-- WHAT NEEDS TO BE DONE --
Starting with the first line below, reproduce each line exactly until you have included the one bearing "rewrite (proj2 (page_aligned_spec".

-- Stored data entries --
============

Lemma user_span_prefix virt count n : user_span virt count -> 0 < n <= count -> user_span virt n.
Proof. intros [H1 H2 H3 H4] Hn. split; (lia || done). Qed.

Lemma user_span_page virt count i :
  user_span virt count -> 0 <= i < count ->
  page_at virt i = virt + i * 4096 /\ user_page (virt + i * 4096).
Proof.
  intros [H1 H2 H3 H4] Hi. unfold PAGING_USER_VA_MIN, PAGING_USER_VA_MAX in *. unfold page_at, PAGE_SIZE.
  rewrite (u64_id (i * 4096)) by wsolve. rewrite u64_id by wsolve. split; [done|].
  split; [lia|]. by rewrite Z.mod_add.
Qed.

Lemma user_span_validate virt count : user_span virt count -> validate_span virt 0 count false = 0.
Proof.
  intros S. pose proof (user_span_range _ _ S) as Hr. destruct S as [H1 H2 H3 H4].
  unfold PAGING_USER_VA_MIN, PAGING_USER_VA_MAX in *. unfold validate_span.
  rewrite (proj2 (Z.eqb_neq count 0)) by lia.
  rewrite (proj2 (page_aligned_spec virt) H1). simpl negb. cbv iota.
  rewrite Hr. rewrite u64_id by (unfold PAGE_SIZE; wsolve). unfold PAGE_SIZE.
  rewrite (proj2 (Z.eqb_neq (count * 4096) 0)) by lia. rewrite (proj2 (Z.ltb_ge _ _)) by lia. done.
Qed.
Lemma release_spec p sh i :
  shm_ok p sh -> att_at sh i ->
  shm_ok p (release i sh) /\ shm_shrinks p sh p (release i sh)
  /\ (forall j, 0 <= j -> att (release i sh) j
                = if decide (j = i) then att sh i <| at_in_use := false |> else att sh j)
  /\ (forall k, 0 <= k < 64 -> same_region (reg (release i sh) k) (reg sh k))
  /\ g_next_shm_id (release i sh) = g_next_shm_id sh.
Proof.
  intros W Hi. destruct (sk_live _ _ W i Hi) as (k & Hk & Eid & Epg).
  unfold release, shm_unref. rewrite (find_region_is p sh k _ W Hk Eid). fold (reg sh k).
  pose proof (refs_pos sh _ i Hi eq_refl) as Hpos. rewrite <- Eid in Hpos.
  pose proof (sk_refs _ _ W k Hk) as Er. rewrite (proj2 (Z.ltb_lt 0 _)) by lia.
  set (r' := reg sh k <| ref_count := _ |>). set (a' := att sh i <| at_in_use := false |>).
  set (sh1 := set_attachment i a' (set_region k r' sh)).
  pose proof (sk_regions _ _ W) as Hlr. pose proof (sk_atts _ _ W) as Hla.
  pose proof (proj1 Hi) as Hi1. pose proof (proj1 Hk) as Hk1.
  assert (forall j, 0 <= j -> att sh1 j = if decide (j = i) then a' else att sh j) as Eatt.
  { intros j Hj. unfold sh1. by rewrite att_set_attachment. }
  assert (forall j, 0 <= j -> reg sh1 j = if decide (j = k) then r' else reg sh j) as Ereg.
  { intros j Hj. change (reg sh1 j) with (reg (set_region k r' sh) j). by rewrite reg_set_region. }
  assert (forall j, 0 <= j -> same_region (reg sh1 j) (reg sh j)) as Hsame.
  { intros j Hj. rewrite Ereg by done. case_decide as E; [|apply same_region_refl].
    rewrite E. unfold same_region, r'. fields. done. }
  assert (forall j, region_at sh1 j <-> region_at sh j) as Hat.
  { intros j. unfold region_at. split; intros [Hj Hu]; (split; [done|]);
      rewrite (Hsame j) in * by lia; exact Hu. }
  assert (forall j, att_at sh1 j -> j <> i /\ att_at sh j) as Haat.
  { intros j [Hj Hu]. rewrite Eatt in Hu by lia. unfold att_at. case_decide; [done|]. done. }
  assert (forall id, refs sh1 id = refs sh id - b2z (attached sh id i)) as Erefs.
  { intros id. unfold sh1. rewrite refs_set_attachment by done. change (at_in_use a') with false. simpl.
    rewrite (refs_ext sh (set_region k r' sh)) by done.
    change (attached (set_region k r' sh) id i) with (attached sh id i). lia. }
  assert (forall j, region_at sh1 j -> region_at sh j /\ rg_id (reg sh1 j) = rg_id (reg sh j)
    /\ phys_base (reg sh1 j) = phys_base (reg sh j)
    /\ rg_page_count (reg sh1 j) = rg_page_count (reg sh j)
    /\ rg_size (reg sh1 j) = rg_size (reg sh j)) as Hsub.
  { intros j Hj. split; [by apply Hat|]. pose proof (Hsame j ltac:(destruct Hj; lia)) as E.
    rewrite E. fields. done. }
  split; [|split; [|split; [|split]]]; [|split| | |done].
  - destruct W as [W1 W2 W3 W4 W5 W6 W7 W8 W9 W10 W11].
    split; [done|by rewrite <- W2; apply (length_set_region k r')|by rewrite <- W3; apply (length_set_attachment i a' (set_region k r' sh))|done| | | | | | |].
    + intros j (Hj & -> & _)%Hsub. by apply W5.
    + intros j l (Hj & -> & _)%Hsub (Hl & -> & _)%Hsub. by apply W6.
    + intros j Hj. destruct (Hsub j Hj) as (Hj' & -> & _). rewrite Erefs.
      unfold attached. rewrite (proj2 Hi). simpl. rewrite Ereg by (destruct Hj; lia).
      case_decide as E.
      * rewrite E, Eid, Z.eqb_refl. unfold r'. fields. simpl. rewrite Er, Eid. done.
      * rewrite (W7 j Hj'). destruct (Z.eqb_spec (at_shm_id (att sh i)) (rg_id (reg sh j))) as [E2|];
          [|simpl; lia]. destruct E. apply W6; [done|done|congruence].
    + intros j (Hne & Hj)%Haat. destruct (W8 j Hj) as (l & Hl & E1 & E2). exists l.
      rewrite Eatt, decide_False by (destruct Hj; lia || done).
      assert (region_at sh1 l) as Hl' by (by apply Hat). destruct (Hsub l Hl') as (_ & -> & _ & -> & _). done.
    + intros j l (Hj1 & Hj)%Haat (Hl1 & Hl)%Haat.
      rewrite !Eatt, !decide_False by (done || destruct Hj, Hl; lia). by apply W9.
    + intros j Hj. destruct (Hsub j Hj) as (Hj' & _ & E1 & E2 & E3).
      destruct (W10 j Hj') as [B1 B2 B3 B4 B5 B6]. split; rewrite ?E1, ?E2, ?E3; try done.
      intros f Hf. apply B6. unfold in_block in *. by rewrite <- E1, <- E2.
    + intros j l f Hj Hl. destruct (Hsub j Hj) as (Hj' & _ & E1 & E2 & _).
      destruct (Hsub l Hl) as (Hl' & _ & E3 & E4 & _). unfold in_block. rewrite E1, E2, E3, E4. by apply W11.
  - intros j Hj. by destruct (Hsub j Hj) as (? & ? & ? & ? & _).
  - intros f _ H1 H2. congruence.
  - exact Eatt.
  - intros j Hj. apply Hsame. lia.
Qed.

(** Attachments of processes other than [q] are untouched. *)
Definition only_pid (q : Z) (sh sh' : shm_sys) : Prop :=
  forall r i, r <> q -> 0 <= i < 256 ->
    held sh' r i = held sh r i /\ (held sh r i = true -> att sh' i = att sh i).

Lemma only_pid_refl q sh : only_pid q sh sh.
Proof. by split. Qed.
Lemma only_pid_trans q a b c : only_pid q a b -> only_pid q b c -> only_pid q a c.
Proof.
  intros H1 H2 r i Hr Hi. destruct (H1 r i Hr Hi) as [A1 A2], (H2 r i Hr Hi) as [B1 B2].
  split; [congruence|]. intros Hh. rewrite B2 by congruence. auto.
Qed.
Lemma only_pid_same_att q sh sh' : (forall i, att sh' i = att sh i) -> only_pid q sh sh'.
Proof. intros E r i _ _. unfold held. by rewrite E. Qed.

Lemma proc_ok_frame q sh sh' p :
  only_pid q sh sh' -> pid p <> q -> proc_ok sh p -> proc_ok sh' p.
Proof.
  intros Ho Hne [P1 P2 P3]. split; [done| |].
  - rewrite P2. symmetry. apply holds_same. intros i Hi. by apply (Ho (pid p) i).
  - intros i [Hi Hu] Hp. destruct (Ho (pid p) i Hne Hi) as [H1 H2]. unfold held in H1, H2.
    rewrite Hu, Hp, Z.eqb_refl in H1. rewrite <- H1 in H2. rewrite H2 in * by done.
    by apply P3.
Qed.

Lemma release_only p sh i :
  shm_ok p sh -> att_at sh i -> only_pid (at_pid (att sh i)) sh (release i sh).
Proof.
  intros W Hi r j Hr Hj. destruct (release_spec p sh i W Hi) as (_ & _ & E & _).
  unfold held. rewrite E by lia. case_decide as D; [|done]. rewrite D. fields. simpl.
  rewrite (proj2 (Z.eqb_neq _ r)) by done. rewrite andb_false_r. by split.
Qed.

Lemma release_holds p sh i q :
  shm_ok p sh -> att_at sh i ->
  holds (release i sh) q = holds sh q - b2z (at_pid (att sh i) =? q).
Proof.
  intros W [Hi Hu]. unfold release.
  assert (forall j, att (shm_unref (at_shm_id (att sh i)) sh) j = att sh j) as E.
  { intros j. unfold shm_unref. destruct (shm_find_region_locked _ _); [|done]. by destruct (_ <? _). }
  assert (length (g_attachments (shm_unref (at_shm_id (att sh i)) sh)) = 256%nat) as Hl.
  { unfold shm_unref. rewrite <- (sk_atts _ _ W). destruct (shm_find_region_locked _ _); [|done].
    by destruct (_ <? _). }
  rewrite holds_set_attachment by done. rewrite (holds_ext sh) by done. unfold held. rewrite E, Hu.
  simpl. lia.
Qed.

(** A new attachment of a live region at an address its process does not use. *)
Definition linked (i k : Z) (a : shm_attachment) (sh : shm_sys) : shm_sys :=
  set_region k (reg sh k <| ref_count := u32 (ref_count (reg sh k) + 1) |>) (set_attachment i a sh).

Lemma refs_free_slot p sh i id :
  shm_ok p sh -> 0 <= i < 256 -> at_in_use (att sh i) = false -> refs sh id <= 255.
Proof.
  intros W Hi Hu.
  pose proof (refs_set_attachment sh i (mkAttachment true id 0 0 0) id (sk_atts _ _ W) Hi) as E.
  simpl in E. rewrite Z.eqb_refl in E. unfold attached in E. rewrite Hu in E. simpl in E.
  pose proof (refs_le (set_attachment i (mkAttachment true id 0 0 0) sh) id). lia.
Qed.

============

-- RESULT OF THE TASK --
Lemma user_span_prefix virt count n : user_span virt count -> 0 < n <= count -> user_span virt n.
Proof. intros [H1 H2 H3 H4] Hn. split; (lia || done). Qed.

Lemma user_span_page virt count i :
  user_span virt count -> 0 <= i < count ->
  page_at virt i = virt + i * 4096 /\ user_page (virt + i * 4096).
Proof.
  intros [H1 H2 H3 H4] Hi. unfold PAGING_USER_VA_MIN, PAGING_USER_VA_MAX in *. unfold page_at, PAGE_SIZE.
  rewrite (u64_id (i * 4096)) by wsolve. rewrite u64_id by wsolve. split; [done|].
  split; [lia|]. by rewrite Z.mod_add.
Qed.

Lemma user_span_validate virt count : user_span virt count -> validate_span virt 0 count false = 0.
Proof.
  intros S. pose proof (user_span_range _ _ S) as Hr. destruct S as [H1 H2 H3 H4].
  unfold PAGING_USER_VA_MIN, PAGING_USER_VA_MAX in *. unfold validate_span.
  rewrite (proj2 (Z.eqb_neq count 0)) by lia.
  rewrite (proj2 (page_aligned_spec virt) H1). simpl negb. cbv iota.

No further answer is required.